El Horseball es un espectacular deporte de caballos, canasta, pelota y contacto. Hace pocos días hemos vivido en la ciudad portuguesa de Ponte de Lima el III Campeonato del Mundo de Horseball, que se celebra cada cuatro años, con la participación de 14 países de todo el mundo.
A pesar de la medalla de plata en absoluta, el bronce en sub 16 y la cuarta posición en femenina, la decepción de los representantes del Horseball en la selección española, tras los buenos resultados de los últimos años, sobre todo a nivel de clubes, era bien patente.
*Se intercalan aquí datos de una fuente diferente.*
Definition clear_files (g : gui) : gui :=
  let g1 := update_preview
              (mkGui [] [] None (preview_layout g) (drop_area_visible g)
                     (save_btn_enabled g) (dialogs g)) in
  mkGui (selected_files g1) (processed_images g1) (final_mosaic g1)
        (preview_layout g1) true false (dialogs g1).

Section Window.

Context {H : Host} {R : Resampler} {M : Memory}.

Local Open Scope string_scope.

(** The loop that loads the selected files in [process_images]. *)
Fixpoint load_images (d : files) (file_paths : list string) : outcome (list Image) :=
  match file_paths with
  | [] => Done []
  | file_path :: rest =>
      opened <~ Image_open d file_path ;;
      img <~ (if negb (String.eqb (mode opened) "RGB")
              then convert_RGB opened else load opened) ;;
      images <~ load_images d rest ;;
      Done (img :: images)
  end.

(** [show_mosaic_preview]: the state it leaves and the exception it raises,
    if any.  The preview is cleared before the mosaic is converted. *)
Definition show_mosaic_preview (g : gui) : gui * option failure :=
  match final_mosaic g with
  | None => (g, None)
  | Some mosaic =>
      let cleared := mkGui (selected_files g) (processed_images g) (final_mosaic g)
                           [] (drop_area_visible g) (save_btn_enabled g) (dialogs g) in
      match ImageQt mosaic with
      | Some e => (cleared, Some e)
      | None =>
          (mkGui (selected_files g) (processed_images g) (final_mosaic g)
                 [MosaicView mosaic 0 0] (drop_area_visible g)
                 (save_btn_enabled g) (dialogs g),
           None)
      end
  end.

(** The body of the [try] of [process_images], given the text shown in the
    combo box and the state of the check box. *)
Definition process_images_try (g : gui) (d : files) (current_text : string)
           (crop_checked : bool) : gui * option failure :=
  match (ratio_text <~ dict_getitem aspect_ratios current_text ;;
         target_ratio <~ lift (parse_aspect_ratio float_of_str ratio_text) ;;
         images <~ load_images d (selected_files g) ;;
         lift (create_image_mosaic images target_ratio crop_checked)) with
  | Fails e => (g, Some e)
  | Done mosaic =>
      let g1 := mkGui (selected_files g) (processed_images g) (Some mosaic)
                      (preview_layout g) (drop_area_visible g)
                      (save_btn_enabled g) (dialogs g) in
      match show_mosaic_preview g1 with
      | (g2, Some e) => (g2, Some e)
      | (g2, None) =>
          (mkGui (selected_files g2) (processed_images g2) (final_mosaic g2)
                 (preview_layout g2) (drop_area_visible g2) true (dialogs g2),
           None)
      end
  end.

Definition process_images (g : gui) (d : files) (current_text : string)
           (crop_checked : bool) : gui * option failure :=
  match selected_files g with
  | [] => (show g (mkDialog warning "Warning" "Please select images first!"), None)
  | _ =>
      match process_images_try g d current_text crop_checked with
      | (g', None) => (g', None)
      | (g', Some e) =>
          if is_Exception e
          then (show g' (mkDialog critical "Error"
                           ("Error processing images: " ++ str_failure e)), None)
          else (g', Some e)
      end
  end.

(** [save_mosaic], given the path chosen in the dialog (empty when the
    dialog was cancelled). *)
Definition save_mosaic (g : gui) (d : files) (file_path : string)
  : gui * files * option failure :=
  match final_mosaic g with
  | None => (show g (mkDialog warning "Warning" "No mosaic to save!"), d, None)
  | Some mosaic =>
      match file_path with
      | EmptyString => (g, d, None)
      | _ =>
          match Image_save d mosaic file_path 95 with
          | (d', None) =>
              (show g (mkDialog information "Success" "Mosaic saved successfully!"),
               d', None)
          | (d', Some e) =>
              if is_Exception e
              then (show g (mkDialog critical "Error"
                              ("Error saving mosaic: " ++ str_failure e)), d', None)
              else (g, d', Some e)
          end
      end
  end.

(** What the user can do to the window, and what it does to the state. *)
Inductive action : Type :=
| SelectFiles (chosen : list string)
| DropFiles (file_paths : list string)
| ClearAll
| CreateMosaic (current_text : string) (crop_checked : bool)
| SaveMosaic (file_path : string).

Definition step (s : gui * files) (a : action) : gui * files * option failure :=
  let '(g, d) := s in
  match a with
  | SelectFiles chosen => (select_files g chosen, d, None)
  | DropFiles file_paths =>
      (match file_paths with [] => g | _ => add_files g file_paths end, d, None)
  | ClearAll => (clear_files g, d, None)
  | CreateMosaic current_text crop_checked =>
      let '(g', e) := process_images g d current_text crop_checked in (g', d, e)
  | SaveMosaic file_path => save_mosaic g d file_path
  end.

(** A run of actions, as long as no exception escapes. *)
Fixpoint run (s : gui * files) (actions : list action) : gui * files * option failure :=
  match actions with
  | [] => (s, None)
  | a :: rest =>
      match step s a with
      | (s', None) => run s' rest
      | (s', Some e) => (s', Some e)
      end
  end.

End Window.

(** ** Vocabulary of the statements about the callers *)

(** The character [c] occurs in [s]. *)
Fixpoint contains_char (c : ascii) (s : string) : bool :=
  match s with
  | EmptyString => false
  | String a rest => Ascii.eqb a c || contains_char c rest
  end.

(** Whatever Pillow raises while it opens, decodes or saves derives from
    [Exception]. *)
Definition host_raises_exceptions {H : Host} : Prop :=
  (forall d p e, Image_open d p = Fails e -> is_Exception e = true) /\
  (forall p e, load p = Fails e -> is_Exception e = true) /\
  (forall p e, convert_RGB p = Fails e -> is_Exception e = true) /\
  (forall d img p q d' e, Image_save d img p q = (d', Some e) -> is_Exception e = true).


(** The file [p] opens and decodes to the RGB raster [img]. *)
Definition opens_as {H : Host} (d : files) (p : string) (img : Image) : Prop :=
  exists opened,
    Image_open d p = Done opened /\
    (if negb (String.eqb (mode opened) "RGB")
     then convert_RGB opened else load opened) = Done img.

(** The state of the window is coherent: no file is selected twice, the
    drop area shows exactly when nothing is selected, and the save button
    is enabled only when a mosaic is held. *)
Definition window_ok (g : gui) : Prop :=
  NoDup (selected_files g) /\
  drop_area_visible g = (match selected_files g with [] => true | _ => false end) /\
  (save_btn_enabled g = true -> final_mosaic g <> None).

(** ** A host for the examples *)

(** Regular files by their path, relative and normalised, each with its
    mode (empty for a file that is no image) and its raster in RGB.  The
    directories are the ones above the files, so that a file can be saved
    under any path; opening a missing file fails; the output stream takes
    every line. *)
Fixpoint lookup_file (d : list (string * (string * Image))) (p : string)
  : option (string * Image) :=
  match d with
  | [] => None
  | (p', f) :: rest => if String.eqb p' p then Some f else lookup_file rest p
  end.

(** [fnmatch] for the wildcards [*], any run of characters, and [?], any
    one character; the sets in brackets are not understood. *)
Fixpoint fnmatch (pattern name : string) : bool :=
  match pattern with
  | EmptyString => String.eqb name EmptyString
  | String c rest =>
      if Ascii.eqb c "*"%char then
        (fix star (n : string) : bool :=
           fnmatch rest n ||
           match n with
           | EmptyString => false
           | String _ n' => star n'
           end) name
      else
        match name with
        | EmptyString => false
        | String a name' => (Ascii.eqb c "?"%char || Ascii.eqb c a) && fnmatch rest name'
        end
  end.

Definition is_hidden (name : string) : bool :=
  match name with
  | String c _ => Ascii.eqb c "."%char
  | EmptyString => false
  end.

(** One component of a pattern against one name: a name that starts with a
    dot is matched only by a component that starts with one. *)
Definition glob_component (pattern name : string) : bool :=
  (negb (is_hidden name) || is_hidden pattern) && fnmatch pattern name.

Fixpoint glob_match (pattern path : list string) : bool :=
  match pattern, path with
  | [], [] => true
  | c :: pattern', name :: path' => glob_component c name && glob_match pattern' path'
  | _, _ => false
  end.

(** The paths that lead to a file: its directories, outermost first, and
    the file itself. *)
Fixpoint prefixes (parts : list string) : list (list string) :=
  match parts with
  | [] => []
  | x :: rest => [x] :: map (cons x) (prefixes rest)
  end.

Fixpoint add_new (seen : list string) (paths : list string) : list string :=
  match paths with
  | [] => seen
  | p :: rest =>
      if existsb (String.eqb p) seen then add_new seen rest
      else add_new (seen ++ [p]) rest
  end.

(** What there is on a disk: the files and the directories above them. *)
Definition entries (d : list (string * (string * Image))) : list string :=
  add_new []
    (flat_map (fun p => map (join "/") (prefixes (split_on "/"%char p))) (map fst d)).

(** [glob.glob(pattern)] without [recursive], for a pattern that is
    relative and normalised as the paths are: the entries that match the
    pattern component by component, in the order of the disk. *)
Definition memory_glob (d : list (string * (string * Image))) (pattern : string)
  : list string :=
  filter (fun p => glob_match (split_on "/"%char pattern) (split_on "/"%char p))
         (entries d).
“¡Metedles caña!” se oyó desde las gradas del estadio; era la consigna del seleccionador hacia sus jugadores de sub 16 en un tiempo muerto. Mientras los aficionados de alrededor nos mirábamos perplejos, Portugal marcaba un gol más y alejaba a nuestros jugadores de la plata.
“¡Metedles caña!” ¿Es acaso un sistema de defensa? ¿O es una consigna para despistar al contrario? ¿O una estrategia para colocarse en el campo? ¿O una táctica innovadora y resolutiva? ¿O quizás una jugada preparada? En todo caso, el “¡metedles caña!” no pareció que mejorara el juego de la selección, que perdió por un contundente 9 goles a 5.
Ya hace tiempo que todos sabemos que la profesionalidad, técnica, estudios, preparación física y psíquica, estadísticas y sobre todo la formación, hacen crecer los rendimientos, los resultados y los logros, y también a los propios jugadores.
Y por eso mismo, actualmente podemos quedarnos perplejos cuando oímos un “¡metedles caña!”, expresión que resume muy bien lo que jugadores, aficionados y entorno hemos visto estos días en el Mundial de Horseball, como estrategia del cuerpo técnico de la selección española.
Aunque llevo cuatro años escribiendo crónicas de Horseball, no pretendo dar lecciones de este deporte a nadie y mucho menos a los que profesionalmente se dedican a ello, sólo el sentido común del espectador me hace ver que hay cosas que no deberían pasar nunca, ni en un mundial ni en una amistoso de barrio.
El sentido común me dice que es materialmente imposible que un solo seleccionador pueda preparar y dirigir tres selecciones a la vez, que no se den a conocer los nombres hasta poco antes, ni que se concentren sólo los cuatro días previos.
No parece lógico que una semana antes de la concentración se informe a los jugadores que no tienen suficiente presupuesto para el desplazamiento y que cada uno espabile para llegar a la ciudad de concentración (Vigo). Ni que el transporte de los días de campeonato se improvise con cualquier vehículo que ande por ahí.
Es sorprendente que en un Campeonato del Mundo, las condiciones de comer, dormir e higiene de la selección, sean deficientes. Y el material entregado, reducido a la mínima expresión.
No será normal encontrarse a jugadores de sub 16 con el comedor cerrado y que no han cenado, o de otros, casi llorando de cansancio a la una de la madrugada en el Village, porque el entrenador acaba de retrasar una hora el acostarse, el día que se ha perdido la plata y que al siguiente se juega por el bronce. Ni tropezar con algún otro, que a pesar de no cumplir con la edad de beber alcohol, ya no se aguanta en pie.
El sentido común también me dice que no deberíamos ver a un padre desesperado corriendo, porque el caballo de su hijo tiene principio de cólico debido a que las cuadras están sucias.
O que una madre no debería violentarse con los responsables por no haber llevado a su hijo al hospital al día siguiente de una caída con conmoción, cuando el jugador todavía se queja de un fuerte dolor de cabeza.
Tampoco debería pasar que los partidos no se prepararan, no se estudiaran (ni los propios ni los rivales), que el entrenador no hable con los jugadores más que para gritarles, recriminarles y castigarlos. Ni que personal técnico se peleara, llegando casi a las manos, delante de todo el mundo. Ni que la falta de criterios, la improvisación y el desconcierto fueran el talante de cada día, eso sí, regado con una buena dosis de alcohol.
Pero no hay que preocuparse ya que en el momento de la verdad todo se arregla al grito de “¡metedles caña!”.
Lo más duro ya no es la imagen que se da de un país, o de la misma RFHE, si no lo que verdaderamente duele es ver cómo se esfuman las ilusiones, el trabajo y los esfuerzos de tanta gente, y no por los resultados, sino por la decepción del trato recibido.
Quiero creer que el “¡metedles caña!”, es cosa del pasado y que un deporte por más joven que sea, debe caminar hacia el respeto, el trabajo, la profesionalidad y la formación. Hoy, por los esfuerzos, costes, dedicación y vocación de los que lo practican y de su entorno, el Horseball no merece semejante grito de guerra. Ni este, ni ningún otro deporte.